India-Communist China border talks end without agreement; more talks to come: Talks between India and Communist China on their disputed border ended "on a positive note" (United Press Int'l via Washington Times), but with no agreement.

Communists have enough electricity - for Vietnam: Communist China has suffered an electricity shortage of nearly 17 million kilowatts last year (next to last item), and projects a 9 million kilowatt shortage (at best) this year (fifth item), but that didn't stop them from agreeing "to supply Vietnam with 1.3 billion kilowatts of electricity" (UPI via Washington Times). The cadres once again remind the world how fellow Communist regimes - and the money they send to Zhongnanhai - are more important than the Chinese people.

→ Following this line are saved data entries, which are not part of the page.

(** The sum of two finite values below [2^(k-2)] is finite and below
    [2^k]. *)
Lemma spec_add_mag x y k :
  magnitude_below (k - 2) x = true -> magnitude_below (k - 2) y = true ->
  (-1073 <= k <= 1024)%Z ->
  magnitude_below k (SF64add x y) = true.
Proof.
  intros Hx Hy Hk.
  destruct x as [sx| | |sx mx ex], y as [sy| | |sy my ey];
    try discriminate; cbn [SF64add SFadd].
  - now destruct sx, sy.
  - apply (magnitude_below_mono (k - 2)); [lia|exact Hy].
  - apply (magnitude_below_mono (k - 2)); [lia|exact Hx].
  - cbn [magnitude_below] in Hx, Hy. apply Z.leb_le in Hx, Hy.
    set (ez := Z.min ex ey).
    pose proof (shl_align_upper mx ex ez (k - 2) (Z.le_min_l _ _) Hx) as BX.
    pose proof (shl_align_upper my ey ez (k - 2) (Z.le_min_r _ _) Hy) as BY.
    set (X := fst (shl_align mx ex ez)) in *.
    set (Y := fst (shl_align my ey ez)) in *.
    assert (Hpos : (0 <= k - 2 - ez)%Z).
    { destruct (Z.le_gt_cases 0 (k - 2 - ez)) as [L|G]; [exact L|].
      rewrite Z.pow_neg_r in BX by lia. lia. }
    pose proof (pow2_double (k - 2 - ez) Hpos) as Dbl.
    replace (k - 2 - ez + 1)%Z with (k - 1 - ez)%Z in Dbl by lia.
    assert (Hm : forall p,
               (Zpos p <= Zpos X + Zpos Y)%Z ->
               (Zpos (digits2_pos p) + ez <= k - 1)%Z).
    { intros p Hp. apply pos_digits_from_bound. lia. }
    unfold binary_normalize.
    destruct (cond_Zopp sx (Zpos X) + cond_Zopp sy (Zpos Y))%Z as [|p|p] eqn:EM.
    + reflexivity.
    + replace k with (Z.max (k - 1) (-1074) + 1)%Z at 1 by lia.
      apply binary_round_mag; [|lia].
      apply Hm. destruct sx, sy; cbn [cond_Zopp] in EM; lia.
    + replace k with (Z.max (k - 1) (-1074) + 1)%Z at 1 by lia.
      apply binary_round_mag; [|lia].
      apply Hm. destruct sx, sy; cbn [cond_Zopp] in EM; lia.
Qed.

(** A non-negative finite value plus a finite one is non-negative, or as
    small as the second operand (up to one digit). *)
Lemma spec_add_nonneg_or_small x y k :
  Spec.nonneg x = true -> Spec.finite x = true ->
  magnitude_below k y = true -> (-1074 <= k <= 1023)%Z ->
  Spec.nonneg (SF64add x y) = true \/
  magnitude_below (k + 1) (SF64add x y) = true.
Proof.
  intros Hx Hf Hy Hk.
  destruct x as [sx| | |[|] mx ex], y as [sy| | |sy my ey];
    try discriminate; cbn [SF64add SFadd].
  - left. now destruct sx, sy.
  - right. apply (magnitude_below_mono k); [lia|exact Hy].
  - now left.
  - cbn [magnitude_below] in Hy. apply Z.leb_le in Hy.
    set (ez := Z.min ex ey).
    pose proof (shl_align_upper my ey ez k (Z.le_min_r _ _) Hy) as BY.
    set (X := fst (shl_align mx ex ez)) in *.
    set (Y := fst (shl_align my ey ez)) in *.
    unfold binary_normalize. cbn [cond_Zopp].
    destruct (Zpos X + cond_Zopp sy (Zpos Y))%Z as [|p|p] eqn:EM.
    + now left.
    + left. unfold binary_round. destruct (shl_align p ez _).
      now apply SF.binary_round_aux_nonneg.
    + right. replace (k + 1)%Z with (Z.max k (-1074) + 1)%Z by lia.
      apply binary_round_mag; [|lia].
      apply pos_digits_from_bound.
      destruct sy; cbn [cond_Zopp] in EM; lia.
Qed.

(** A small value plus a non-negative value of larger magnitude is
    non-negative. *)
Lemma spec_add_dominated y mz ez' k :
  magnitude_below k y = true ->
  (k + 1 <= Zpos (digits2_pos mz) + ez')%Z ->
  Spec.nonneg (SF64add y (S754_finite false mz ez')) = true.
Proof.
  intros Hy Hz.
  destruct y as [sy| | |sy my ey]; try discriminate; cbn [SF64add SFadd].
  - reflexivity.
  - cbn [magnitude_below] in Hy. apply Z.leb_le in Hy.
    set (ez := Z.min ey ez').
    pose proof (shl_align_upper my ey ez k (Z.le_min_l _ _) Hy) as BY.
    pose proof (shl_align_digits mz ez' ez (Z.le_min_r _ _)) as DZ.
    pose proof (digits2_pos_lower (fst (shl_align mz ez' ez))) as LZ.
    set (Y := fst (shl_align my ey ez)) in *.
    set (Zm := fst (shl_align mz ez' ez)) in *.
    assert (Hle : (2 ^ (k - ez) <= 2 ^ (Zpos (digits2_pos Zm) - 1))%Z).
    { destruct (Z.le_gt_cases 0 (k - ez)) as [L|G].
      - apply Z.pow_le_mono_r; lia.
      - rewrite (Z.pow_neg_r 2 (k - ez)) by lia. apply Z.pow_nonneg. lia. }
    unfold binary_normalize. cbn [cond_Zopp].
    destruct (cond_Zopp sy (Zpos Y) + Zpos Zm)%Z as [|p|p] eqn:EM.
    + reflexivity.
    + unfold binary_round. destruct (shl_align p ez _).
      now apply SF.binary_round_aux_nonneg.
    + destruct sy; cbn [cond_Zopp] in EM; lia.
Qed.


Lemma canonical_digits m e :
  bounded prec emax m e = true -> (Zpos (digits2_pos m) <= 53)%Z.
Proof.
  unfold bounded, canonical_mantissa. intros H.
  apply andb_prop in H. destruct H as [H _]. apply Z.eqb_eq in H.
  rewrite fexp_eq in H. lia.
Qed.

(** A representable non-negative value of magnitude below 1 compares
    below 1, and conversely. *)
Lemma small_below_one x :
  valid_binary x = true -> Spec.nonneg x = true ->
  magnitude_below 0 x = true -> SFltb x Spec.one = true.
Proof.
  destruct x as [s|[|]| |[|] m e]; try discriminate; intros Hv _ Hm.
  - reflexivity.
  - cbn [valid_binary SpecFloat.valid_binary] in Hv.
    cbn [magnitude_below] in Hm. apply Z.leb_le in Hm.
    unfold bounded, canonical_mantissa in Hv.
    apply andb_prop in Hv. destruct Hv as [Hc _]. apply Z.eqb_eq in Hc.
    rewrite fexp_eq in Hc.
    unfold SFltb, Spec.one. cbn [SFcompare].
    assert (L : (e ?= -52)%Z = Lt) by (apply Z.compare_lt_iff; lia).
    now rewrite L.
Qed.

Lemma below_one_small x :
  valid_binary x = true -> Spec.nonneg x = true -> SFltb x Spec.one = true ->
  magnitude_below 0 x = true.
Proof.
  destruct x as [s|[|]| |[|] m e]; try discriminate; intros Hv _ Hlt.
  - reflexivity.
  - cbn [valid_binary SpecFloat.valid_binary] in Hv.
    pose proof (canonical_digits m e Hv) as D.
    cbn [magnitude_below]. apply Z.leb_le.
    unfold SFltb, Spec.one in Hlt. cbn [SFcompare] in Hlt.
    destruct (e ?= -52)%Z eqn:Ec; try discriminate Hlt.
    + apply Z.compare_eq in Ec. subst e.
      destruct (Pos.compare_cont Eq m 4503599627370496) eqn:Em;
        try discriminate Hlt.
      apply (proj1 (Pos.compare_lt_iff m 4503599627370496)) in Em.
      assert (B : (Zpos m < 2 ^ 52)%Z) by exact Em.
      clear Em Hlt Hv.
      pose proof (digits2_pos_le m 52 ltac:(lia) B). clear B. lia.
    + rewrite Z.compare_lt_iff in Ec. clear Hlt Hv. lia.
Qed.

Lemma at_most_one_small x :
  valid_binary x = true -> Spec.nonneg x = true -> SFleb x Spec.one = true ->
  magnitude_below 1 x = true.
Proof.
  destruct x as [s|[|]| |[|] m e]; try discriminate; intros Hv _ Hle.
  - reflexivity.
  - cbn [valid_binary SpecFloat.valid_binary] in Hv.
    pose proof (canonical_digits m e Hv) as D.
    cbn [magnitude_below]. apply Z.leb_le.
    unfold SFleb, Spec.one in Hle. cbn [SFcompare] in Hle.
    destruct (e ?= -52)%Z eqn:Ec; try discriminate Hle.
    + apply Z.compare_eq in Ec. clear Hle Hv. lia.
    + rewrite Z.compare_lt_iff in Ec. clear Hle Hv. lia.
Qed.

(** Normalising an integer below [2^52] at exponent -52 is exact and
    yields a representable value below 1. *)
Lemma binary_round_fraction q :
  (Zpos q < 2 ^ 52)%Z ->
  exists m' e',
    binary_round prec emax false q (-52) = S754_finite false m' e' /\
    bounded prec emax m' e' = true /\ (e' < -52)%Z.
Proof.
  intros H. pose proof (digits2_pos_le q 52 ltac:(lia) H) as D. clear H.
  unfold binary_round. rewrite fexp_eq.
  remember (Z.max (Zpos (digits2_pos q) + -52 - 53) (-1074)) as e0 eqn:He0.
  assert (B0 : (e0 <= -53)%Z) by lia.
  unfold shl_align.
  destruct (e0 - -52)%Z as [|j|j] eqn:Ej; try lia.
  exists (Pos.iter xO q j), e0.
  assert (Hb : bounded prec emax (Pos.iter xO q j) e0 = true).
  { unfold bounded, canonical_mantissa. apply andb_true_intro. split.
    - apply Z.eqb_eq. rewrite fexp_eq, iter_xO_digits. lia.
    - apply Z.leb_le. change (emax - prec)%Z with 971%Z. lia. }
  split; [|split; [exact Hb|lia]].
  rewrite <- (SF.binary_round_bounded false _ _ Hb).
  unfold binary_round.
  assert (Hc : fexp prec emax (Zpos (digits2_pos (Pos.iter xO q j)) + e0) = e0).
  { rewrite fexp_eq, iter_xO_digits. lia. }
  rewrite Hc. unfold shl_align. now rewrite Z.sub_diag.
Qed.

(** The remainder by 1 of a representable non-negative finite value is
    representable and lies in [[0,1)]. *)
Lemma spec_rem_one_range x :
  valid_binary x = true -> Spec.nonneg x = true -> Spec.finite x = true ->
  valid_binary (JS.SFrem x Spec.one) = true /\
  Spec.nonneg (JS.SFrem x Spec.one) = true /\
  SFltb (JS.SFrem x Spec.one) Spec.one = true.
Proof.
  destruct x as [s|[|]| |[|] m e]; try discriminate; intros Hv _ _.
  - repeat split.
  - destruct (Z.lt_ge_cases e (-52)) as [L|G].
    + assert (Hlt : SFltb (S754_finite false m e) Spec.one = true).
      { unfold SFltb, Spec.one. cbn [SFcompare].
        rewrite (proj2 (Z.compare_lt_iff e (-52)) L). reflexivity. }
      rewrite (SF.SFrem_small _ Hv eq_refl Hlt).
      repeat split; [exact Hv|exact Hlt].
    + unfold JS.SFrem, Spec.one, JS.align.
      rewrite Z.min_r by exact G.
      change (fst (shl_align 4503599627370496 (-52) (-52)))
        with 4503599627370496%positive.
      set (nx := fst (shl_align m e (-52))).
      pose proof (Z.rem_bound_pos (Zpos nx) (Zpos 4503599627370496)
                    (Pos2Z.is_nonneg nx) (Pos2Z.is_pos _)) as [R0 R1].
      change (Zpos 4503599627370496) with (2 ^ 52)%Z in R0, R1.
      change (Zpos 4503599627370496) with (2 ^ 52)%Z.
      destruct (Z.rem (Zpos nx) (2 ^ 52)) as [|q|q] eqn:Er.
      * repeat split.
      * cbn [cond_Zopp binary_normalize].
        destruct (binary_round_fraction q R1) as (m' & e' & -> & Hb & He').
        split; [exact Hb|]. split; [reflexivity|].
        unfold SFltb. cbn [SFcompare].
        rewrite (proj2 (Z.compare_lt_iff e' (-52)) He'). reflexivity.
      * exfalso. apply R0. reflexivity.
Qed.

End Mag.

Module NumMag.

Lemma nonneg_spec a : (0 <=? a) = Spec.nonneg (Prim2SF a).
Proof. now rewrite leb_spec, Num.Prim2SF_zero, SF.leb_zero_nonneg. Qed.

Ignorant Comment of the Day: G. Russ McCracken, Jr., (Washington Times), in reviewing Ted Galen Carpenter's America's Coming War with China, is far too willing to accept Carpenter's proposal to abandon the island democracy - in particular the conventional wisdom that "China currently lacks the military might to retake Taiwan by force" (Taiwan's own military has already dispelled that myth). Of course, the Communists' plans to invade the island democracy by 2012 get no mention.

More on Communist China and the United States: Randall Parker, founder of Parapundit (and Member since 2003), weighs in on the trade imbalance between the U.S. and Communist China (fifth and twelfth items).

Iran called to the carpet for helping terrorists in Iraq: President Bush "blamed Iran for helping kill American troops in Iraq, saying they are supplying some of the ever-more-lethal explosives that insurgents are using against coalition forces" (Washington Times). Bush was echoing former counterterrorism "czar" and Bush Administration critic Richard Clarke (fifth item); the Iranian mullahcracy has long been an ally and military beneficiary (nuclear weapons program included - see lead and fourth items) of Communist China.